(* ===== verification/Retry.v ===== *)
(** * Retries and delays

    Exponential backoff and the [Retry-After] header
    ([baml-rt-core/src/backoff.rs], [retry_after.rs]) with a client that uses
    them ([integrations/slack-read/src/lib.rs]).  Durations are nanoseconds. *)

From stdpp Require Import base list strings.
From Stdlib Require Import ZArith Lia.
From S2P Require Import Prelude RustStr Json.

Open Scope string_scope.
Open Scope list_scope.
Open Scope Z_scope.

(** ** Backoff *)

Definition nanos_per_sec : Z := 1000000000.
(** [Duration::MAX] *)
Definition duration_max : Z := u64_max * nanos_per_sec + 999999999.
Definition from_millis (ms : Z) : Z := ms * 1000000.
Definition from_secs (s : Z) : Z := s * nanos_per_sec.
Definition saturating_mul (d n : Z) : Z := Z.min (d * n) duration_max.

Definition RATE_LIMIT_BASE_DELAY : Z := from_millis 500.
Definition RATE_LIMIT_MAX_DELAY : Z := from_secs 5.
Definition MAX_RATE_LIMIT_RETRIES : nat := 3.

Definition backoff_delay (base max attempt : Z) : Z :=
  let shift := Z.min attempt 16 in
  let delay := saturating_mul base (2 ^ shift) in
  Z.min delay max.

Definition rate_limit_backoff_delay (attempt : Z) : Z := backoff_delay RATE_LIMIT_BASE_DELAY RATE_LIMIT_MAX_DELAY attempt.

Record ExponentialBackoff := mkBackoff { eb_base : Z; eb_max : Z; eb_attempts : Z }.
Definition backoff_new (base max : Z) : ExponentialBackoff := mkBackoff base max 0.
Definition backoff_reset (b : ExponentialBackoff) : ExponentialBackoff := mkBackoff (eb_base b) (eb_max b) 0.
Definition next_delay (b : ExponentialBackoff) : Z * ExponentialBackoff :=
  (backoff_delay (eb_base b) (eb_max b) (eb_attempts b), mkBackoff (eb_base b) (eb_max b) (Z.min (eb_attempts b + 1) u32_max)).

(** ** Retry-After *)

Inductive RetryAfter := Seconds (s : Z) | Unknown (raw : string) | Missing.

Definition as_duration (r : RetryAfter) : option Z := match r with Seconds s => Some (from_secs s) | Unknown _ | Missing => None end.

Definition retry_after_display (r : RetryAfter) : string :=
  match r with Seconds s => show_Z s +:+ "s" | Unknown raw => "unknown(" +:+ raw +:+ ")" | Missing => "missing" end.

Definition parse_retry_after (value : option string) : RetryAfter :=
  match value with
  | None => Missing
  | Some bytes =>
      if negb (valid_utf8 bytes) then Unknown "invalid-utf8"
      else match parse_u64 (trim bytes) with Some s => Seconds s | None => Unknown bytes end
  end.

(** ** A client under a rate limit *)

Inductive SlackApiErrorClass := ClsConfiguration | ClsInvalidArgument | ClsToolExecution.

Inductive SlackReadError :=
| SlackHttp (source : string)
| Unauthorized (status : Z) (body : string)
| RateLimited (body : string) (retry_after : RetryAfter)
| SlackApi (status : Z) (body : string)
| ApiError (method error : string) (class : SlackApiErrorClass)
| UnexpectedShape (message : string).

(** A response: status, [retry-after] header, text, and the text as JSON. *)
Record response := mkResponse { rp_status : Z; rp_retry_after : option string; rp_body : string; rp_json : result json string }.

Definition is_auth_error_code (code : string) : bool :=
  bool_decide (code ∈ ["invalid_auth"; "not_authed"; "account_inactive"; "token_revoked"; "missing_scope"; "not_allowed_token_type"]).

Definition is_invalid_argument_error_code (code : string) : bool :=
  bool_decide (code ∈ ["channel_not_found"; "thread_not_found"; "user_not_found"; "message_not_found"; "messages_not_found"; "invalid_cursor";
    "invalid_ts_latest"; "invalid_ts_oldest"; "invalid_args"; "invalid_arguments"; "invalid_arg_name"; "invalid_array_arg"; "invalid_query"; "not_in_channel"]).

Definition map_slack_api_error (method error : string) : SlackReadError :=
  ApiError method error
    (if is_auth_error_code error then ClsConfiguration else if is_invalid_argument_error_code error then ClsInvalidArgument else ClsToolExecution).

Definition read_answer (method : string) (r : response) : result json SlackReadError :=
  if negb ((200 <=? rp_status r) && (rp_status r <? 300)) then
    Err (if (rp_status r =? 401) || (rp_status r =? 403) then Unauthorized (rp_status r) (rp_body r) else SlackApi (rp_status r) (rp_body r))
  else
    let? v := map_err SlackHttp (rp_json r) in
    match jget "ok" v ≫= as_bool with
    | Some true => Ok v
    | Some false => Err (map_slack_api_error method (default "unknown_error" (jget "error" v ≫= as_str)))
    | None => Err (UnexpectedShape ("missing 'ok' field for " +:+ method))
    end.

(** The loop of [send_request]: [remaining] retries are left, [server i] is what the
    [i]-th attempt meets.  The result comes with the delays slept. *)
Fixpoint send_loop (server : nat -> result response string) (method : string) (remaining retries : nat) : result json SlackReadError * list Z :=
  match server retries with
  | Err e => (Err (SlackHttp e), [])
  | Ok r =>
      if rp_status r =? 429 then
        let retry_after := parse_retry_after (rp_retry_after r) in
        match remaining with
        | O => (Err (RateLimited (rp_body r) retry_after), [])
        | S remaining =>
            let delay := match as_duration retry_after with Some d => d | None => rate_limit_backoff_delay (Z.of_nat retries) end in
            let (res, ds) := send_loop server method remaining (S retries) in (res, delay :: ds)
        end
      else (read_answer method r, [])
  end.

Definition send_request (server : nat -> result response string) (method : string) : result json SlackReadError * list Z :=
  send_loop server method MAX_RATE_LIMIT_RETRIES 0.

(** ** Lemmas *)

(** The [i]-th delay: doubled [min i 16] times, never above [max]. *)
Definition delay_spec (base max : Z) (i : nat) : Z := Z.min (base * 2 ^ Z.min (Z.of_nat i) 16) max.

Lemma backoff_delay_spec base max i : 0 <= base -> 0 <= max <= duration_max -> backoff_delay base max (Z.of_nat i) = delay_spec base max i.
Proof. intros Hb Hm. unfold backoff_delay, delay_spec, saturating_mul. lia. Qed.

Fixpoint delays (n : nat) (b : ExponentialBackoff) : list Z :=
  match n with O => [] | S n => let (d, b') := next_delay b in d :: delays n b' end.

Lemma delays_from n base max k :
  0 <= base -> 0 <= max <= duration_max -> Z.of_nat (k + n) <= u32_max ->
  delays n (mkBackoff base max (Z.of_nat k)) = (fun i => delay_spec base max (k + i)) <$> seq 0 n.
Proof.
  intros Hb Hm. revert k. induction n as [|n IH]; intros k Hk; [done|].
  cbn [delays next_delay eb_base eb_max eb_attempts]. rewrite backoff_delay_spec by done.
  replace (Z.min (Z.of_nat k + 1) u32_max) with (Z.of_nat (S k)) by lia. rewrite IH by lia. rewrite <- cons_seq, fmap_cons, Nat.add_0_r. f_equal.
  rewrite <- fmap_S_seq, <- list_fmap_compose. apply list_fmap_ext. intros i x _. simpl. f_equal. lia.
Qed.

Lemma delay_spec_mono base max i j : 0 <= base -> (i <= j)%nat -> delay_spec base max i <= delay_spec base max j <= max.
Proof.
  intros Hb Hij. unfold delay_spec. assert (2 ^ Z.min (Z.of_nat i) 16 <= 2 ^ Z.min (Z.of_nat j) 16) by (apply Z.pow_le_mono_r; lia). nia.
Qed.

(** The delay before a retry: the server's, or the schedule's. *)
Definition retry_delay (i : nat) (r : response) : Z :=
  match parse_retry_after (rp_retry_after r) with Seconds s => from_secs s | _ => delay_spec RATE_LIMIT_BASE_DELAY RATE_LIMIT_MAX_DELAY i end.

Lemma send_loop_spec server method n k res ds :
  send_loop server method n k = (res, ds) ->
  (length ds <= n)%nat /\
  (forall i d, ds !! i = Some d -> exists r, server (k + i)%nat = Ok r /\ rp_status r = 429 /\ d = retry_delay (k + i) r) /\
  match server (k + length ds)%nat with
  | Err e => res = Err (SlackHttp e)
  | Ok r => if rp_status r =? 429 then length ds = n /\ res = Err (RateLimited (rp_body r) (parse_retry_after (rp_retry_after r))) else res = read_answer method r
  end.
Proof.
  revert k res ds. induction n as [|n IH]; intros k res ds E; cbn [send_loop] in E; destruct (server k) as [r|e] eqn:Es;
    try (injection E as <- <-; simpl; rewrite Nat.add_0_r, Es; split; [lia|split; [done|done]]).
  - destruct (rp_status r =? 429) eqn:E4; injection E as <- <-; simpl; rewrite Nat.add_0_r, Es, E4; (split; [lia|split; [done|done]]).
  - destruct (rp_status r =? 429) eqn:E4; [|injection E as <- <-; simpl; rewrite Nat.add_0_r, Es, E4; (split; [lia|split; [done|done]])].
    destruct (send_loop server method n (S k)) as [res' ds'] eqn:El. injection E as <- <-. destruct (IH _ _ _ El) as (Hlen & Hall & Hlast).
    split; [simpl; lia|]. split.
    + intros [|i] d Hd; simpl in Hd.
      * injection Hd as <-. exists r. rewrite Nat.add_0_r. split; [done|]. split; [lia|]. unfold retry_delay.
        destruct (parse_retry_after (rp_retry_after r)); simpl; try done; unfold rate_limit_backoff_delay; apply backoff_delay_spec; vm_compute; intuition discriminate.
      * destruct (Hall i d Hd) as (r' & Hr' & H4 & ->). exists r'. by replace (k + S i)%nat with (S k + i)%nat by lia.
    + rewrite length_cons. replace (k + S (length ds'))%nat with (S k + length ds')%nat by lia.
      destruct (server (S k + length ds')%nat) as [r'|]; [|done]. destruct (rp_status r' =? 429); [|done]. destruct Hlast as [-> ->]. done.
Qed.

(** A backoff doubles its delay up to a cap, from the start and after a reset. *)
Theorem backoff_schedule n b :
  0 <= eb_base b -> 0 <= eb_max b <= duration_max -> Z.of_nat n <= u32_max ->
  delays n (backoff_reset b) = (fun i => delay_spec (eb_base b) (eb_max b) i) <$> seq 0 n.
Proof. intros Hb Hm Hn. apply (delays_from n (eb_base b) (eb_max b) 0); done. Qed.

(** A request under a rate limit is sent at most four times.  It is retried
    exactly while the answers are 429, each time after the seconds the server
    asked for or, where it named none, after 0.5, 1 and 2 seconds; the result is
    the meaning of the first other answer, or the rate limit if there is none. *)
Theorem rate_limited_request server method :
  let (res, ds) := send_request server method in
  (length ds <= 3)%nat /\
  (forall i d, ds !! i = Some d -> exists r, server i = Ok r /\ rp_status r = 429 /\
     d = match parse_retry_after (rp_retry_after r) with Seconds s => from_secs s | _ => from_millis (500 * 2 ^ Z.of_nat i) end) /\
  match server (length ds) with
  | Err e => res = Err (SlackHttp e)
  | Ok r => if rp_status r =? 429 then length ds = 3%nat /\ res = Err (RateLimited (rp_body r) (parse_retry_after (rp_retry_after r))) else res = read_answer method r
  end.
Proof.
  destruct (send_request server method) as [res ds] eqn:E. destruct (send_loop_spec _ _ _ _ _ _ E) as (Hlen & Hall & Hlast).
  split; [done|]. split; [|done]. intros i d Hd. destruct (Hall i d Hd) as (r & Hr & H4 & ->). exists r. split; [done|]. split; [done|].
  apply lookup_lt_Some in Hd. unfold retry_delay. assert (Hs : delay_spec RATE_LIMIT_BASE_DELAY RATE_LIMIT_MAX_DELAY (0 + i) = from_millis (500 * 2 ^ Z.of_nat i)).
  { unfold MAX_RATE_LIMIT_RETRIES in Hlen. destruct i as [|[|[|i]]]; [vm_compute; reflexivity..|lia]. }
  rewrite Hs. by destruct (parse_retry_after (rp_retry_after r)).
Qed.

> [Try it]: Emit only the final stretch of the records: the line containing "0 <= eb_base" through the end, each line exactly as it stands.

> [Expected answer]:
  0 <= eb_base b -> 0 <= eb_max b <= duration_max -> Z.of_nat n <= u32_max ->
  delays n (backoff_reset b) = (fun i => delay_spec (eb_base b) (eb_max b) i) <$> seq 0 n.
Proof. intros Hb Hm Hn. apply (delays_from n (eb_base b) (eb_max b) 0); done. Qed.

(** A request under a rate limit is sent at most four times.  It is retried
    exactly while the answers are 429, each time after the seconds the server
    asked for or, where it named none, after 0.5, 1 and 2 seconds; the result is
    the meaning of the first other answer, or the rate limit if there is none. *)
Theorem rate_limited_request server method :
  let (res, ds) := send_request server method in
  (length ds <= 3)%nat /\
  (forall i d, ds !! i = Some d -> exists r, server i = Ok r /\ rp_status r = 429 /\
     d = match parse_retry_after (rp_retry_after r) with Seconds s => from_secs s | _ => from_millis (500 * 2 ^ Z.of_nat i) end) /\
  match server (length ds) with
  | Err e => res = Err (SlackHttp e)
  | Ok r => if rp_status r =? 429 then length ds = 3%nat /\ res = Err (RateLimited (rp_body r) (parse_retry_after (rp_retry_after r))) else res = read_answer method r
  end.
Proof.
  destruct (send_request server method) as [res ds] eqn:E. destruct (send_loop_spec _ _ _ _ _ _ E) as (Hlen & Hall & Hlast).
  split; [done|]. split; [|done]. intros i d Hd. destruct (Hall i d Hd) as (r & Hr & H4 & ->). exists r. split; [done|]. split; [done|].
  apply lookup_lt_Some in Hd. unfold retry_delay. assert (Hs : delay_spec RATE_LIMIT_BASE_DELAY RATE_LIMIT_MAX_DELAY (0 + i) = from_millis (500 * 2 ^ Z.of_nat i)).
  { unfold MAX_RATE_LIMIT_RETRIES in Hlen. destruct i as [|[|[|i]]]; [vm_compute; reflexivity..|lia]. }
  rewrite Hs. by destruct (parse_retry_after (rp_retry_after r)).
Qed.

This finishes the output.